(** [lines] is what the splitting of the separator amounts to. *)
Context (Hlines : forall s,
  (splitPrefix sep s = Ok ([], 0) s /\ lines s = if decide (s = []) then [] else [s]) \/
  (exists line delim rest, s = line ++ delim ++ rest /\ delim <> [] /\ splitPrefix sep s = Ok (line ++ delim, zlen delim) rest /\ lines s = line :: lines rest)).

Lemma split_loop_yields fuel rest s : (length rest < fuel)%nat -> (iter fuel piece_round rest ≫= split_end) s = apply_all body (lines rest) s.
Proof.
  revert rest s. induction fuel as [|fuel IH]; intros rest s Hf; [lia|]. rewrite bind_run, iter_run.
  assert (Hp : forall a t, splitPrefix sep rest = Ok a t -> on_piece (splitPrefix sep) rest s = Ok (a, t) s) by (intros a t E; unfold on_piece; by rewrite E).
  unfold piece_round at 1. rewrite bind_run. destruct (Hlines rest) as [[E ->]|(line & delim & rest' & -> & Hd & E & ->)]; rewrite (Hp _ _ E).
  - simpl. destruct (decide (rest = [])) as [->|Hne]; [done|]. rewrite decide_True by done. rewrite apply_all_cons. unfold mbind, M_bind, bind.
    by destruct (body rest s) as [[]| | |].
  - assert (0 < zlen delim) by (destruct delim; [done|]; unfold zlen; simpl; lia). rewrite decide_False by lia. rewrite bind_run.
    assert (E' : on_piece (subtract (zlen delim)) (line ++ delim) s = Ok (tt, line) s).
    { unfold on_piece, subtract. rewrite bind_run. cbn. rewrite decide_False by (rewrite zlen_app; pose proof (zlen_nonneg line); lia). cbn.
      unfold zlen. rewrite Nat2Z.id, length_app, Nat.add_sub. by rewrite take_app_length. }
    rewrite E', bind_run, apply_all_cons. destruct (body line s) as [[] s'| | |]; try done. rewrite <- (IH rest' s'); [done|].
    rewrite !length_app in Hf. destruct delim; [done|]. simpl in Hf. lia.
Qed.
End Split.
------------------------------------------------------------
▶ **Exercise description**:
The line that contains "unfold zlen. rewrite", the final line of the listing, and every line between them are to be retyped exactly; nothing else.

▶ **Output for this exercise**:
      unfold zlen. rewrite Nat2Z.id, length_app, Nat.add_sub. by rewrite take_app_length. }
    rewrite E', bind_run, apply_all_cons. destruct (body line s) as [[] s'| | |]; try done. rewrite <- (IH rest' s'); [done|].
    rewrite !length_app in Hf. destruct delim; [done|]. simpl in Hf. lia.
Qed.
End Split.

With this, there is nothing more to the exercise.